From the entries below, pull out each line where "Python" appears.

Given records below:

(** * SAF life-cycle assessment model: a shallow embedding of
      [src/LCA_calculation.py] (class [SAF_LCA_Model]).

    The Python class keeps five parameter dictionaries, a nested result
    dictionary and prints narration.  Here the object is a record that is
    threaded through a small state-and-exception monad; every method of the
    class that the properties below talk about is a monadic function of the
    same name.

    Numbers.  Python evaluates the formulas in IEEE-754 binary64.  The
    methods are written once, over an interface [Arith] of the operations
    the source uses, and the interface is instantiated with [binary64]:
    Rocq's primitive floats, i.e. the arithmetic Python runs.  Structural
    properties are proved for every instance; numeric ones are stated for
    [binary64], from the specification of the primitive floats. *)

From Stdlib Require Import ZArith Lia List String Bool.
From Stdlib Require Import Floats Uint63.
Import ListNotations.

Set Implicit Arguments.
Local Open Scope string_scope.

(** ** Arithmetic interface *)

(** The operations of Python's [float] that the model uses.  [quot x y] is the
    value of [x / y] when [y] is not zero; [is_zero y] is the test [y == 0]
    that makes [x / y] raise [ZeroDivisionError]; [dec m k] is the decimal
    literal [m * 10^-k] (so [dec 62 3] is [0.062] and [dec 100 0] is [100]). *)
Class Arith (num : Type) : Type := {
  dec : Z -> nat -> num;
  add : num -> num -> num;
  sub : num -> num -> num;
  mul : num -> num -> num;
  quot : num -> num -> num;
  is_zero : num -> bool
}.

(** *** Python's arithmetic: IEEE-754 binary64 *)

Definition float_of_Z (z : Z) : float :=
  match z with
  | Zneg _ => PrimFloat.opp (PrimFloat.of_uint63 (Uint63.of_Z (Z.opp z)))
  | _ => PrimFloat.of_uint63 (Uint63.of_Z z)
  end.

(** A decimal literal denotes the double nearest to [m / 10^k]; a correctly
    rounded division of the two integers (both exact below [2^53]) gives it. *)
Definition float_dec (m : Z) (k : nat) : float :=
  PrimFloat.div (float_of_Z m) (float_of_Z (10 ^ Z.of_nat k)).

#[export] Instance binary64 : Arith float := {
  dec := float_dec;
  add := PrimFloat.add;
  sub := PrimFloat.sub;
  mul := PrimFloat.mul;
  quot := PrimFloat.div;
  is_zero := PrimFloat.is_zero
}.

(** ** Dictionaries, exceptions and the method monad *)

(** A Python [dict] with string keys, in insertion order. *)
Definition dict (V : Type) : Type := list (string * V).

Fixpoint dict_get {V : Type} (d : dict V) (k : string) : option V :=
  match d with
  | [] => None
  | (k', v) :: d' => if String.eqb k' k then Some v else dict_get d' k
  end.

Definition dict_keys {V : Type} (d : dict V) : list string := map fst d.

(** [k in d]. *)
Definition dict_mem {V : Type} (d : dict V) (k : string) : bool :=
  match dict_get d k with Some _ => true | None => false end.

(** Truth value of a dictionary: [{}] is false. *)
Definition dict_truthy {V : Type} (d : dict V) : bool :=
  match d with [] => false | _ :: _ => true end.

(** The exceptions the class can raise. *)
Inductive exception : Type :=
| ValueError (message : string)
| ZeroDivisionError
| KeyError (key : string).

(** What [print] writes.  The narration formats numbers with f-strings, which
    is not modelled: a block of narration is recorded by the method it comes
    from.  The one diagnostic, the warning of [set_electrolysis_data], is
    recorded with the source name it reports. *)
Inductive line : Type :=
| Narration (method : string)
| Warning (electricity_source : string).

Section Model.

Context {num : Type} {A : Arith num}.

(** *** Parameter groups

    Each group is the dictionary a setter stores; the fields are its keys
    (prefixed by the group, since several groups share key names).  A group
    that holds [None] is the empty dictionary [{}] of [__init__]. *)

Record conversion : Type := {
  cv_technology : string;
  cv_efficiency : num;
  cv_ghg_emissions : num;
  cv_energy_input : num;
  cv_water_usage : num;
  cv_syngas_requirement : option num;   (* key present only if given *)
  cv_co_h2_ratio : option num           (* key present only if given *)
}.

End of Given records.

**Finished exercise**
    The Python class keeps five parameter dictionaries, a nested result
    Numbers.  Python evaluates the formulas in IEEE-754 binary64.  The
    Rocq's primitive floats, i.e. the arithmetic Python runs.  Structural
(** The operations of Python's [float] that the model uses.  [quot x y] is the
(** *** Python's arithmetic: IEEE-754 binary64 *)
(** A Python [dict] with string keys, in insertion order. *)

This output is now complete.